• Task to carry out: Retype the whole listing, character for character.

• Supplied records:
(* ===== verification/_CoqProject ===== *)
-Q . S2P
Prelude.v
Memory.v
Memlib.v
Contract.v
Sizes.v
Blocks.v
FreeList.v
Heap.v
HeapRules.v
Coalesce.v
Alloc.v
Malloc.v
MmCheck.v
MmAllocator.v
MmChecked.v
Debug.v
Ranges.v
Driver.v
Replay.v
DriverSpec.v
DriverUtil.v
TraceFile.v
Demo.v
Doubles.v
ExactDoubles.v
Clock.v
Counters.v
Calibrate.v
Fcyc.v
FcycSpec.v
Ftimer.v
Fsecs.v
ErrorCount.v
Stats.v
Options.v
Main.v
MainSpec.v
MmTheorems.v
DriverTheorems.v
TimingTheorems.v
MainTheorems.v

• Response:
(* ===== verification/_CoqProject ===== *)
-Q . S2P
Prelude.v
Memory.v
Memlib.v
Contract.v
Sizes.v
Blocks.v
FreeList.v
Heap.v
HeapRules.v
Coalesce.v
Alloc.v
Malloc.v
MmCheck.v
MmAllocator.v
MmChecked.v
Debug.v
Ranges.v
Driver.v
Replay.v
DriverSpec.v
DriverUtil.v
TraceFile.v
Demo.v
Doubles.v
ExactDoubles.v
Clock.v
Counters.v
Calibrate.v
Fcyc.v
FcycSpec.v
Ftimer.v
Fsecs.v
ErrorCount.v
Stats.v
Options.v
Main.v
MainSpec.v
MmTheorems.v
DriverTheorems.v
TimingTheorems.v
MainTheorems.v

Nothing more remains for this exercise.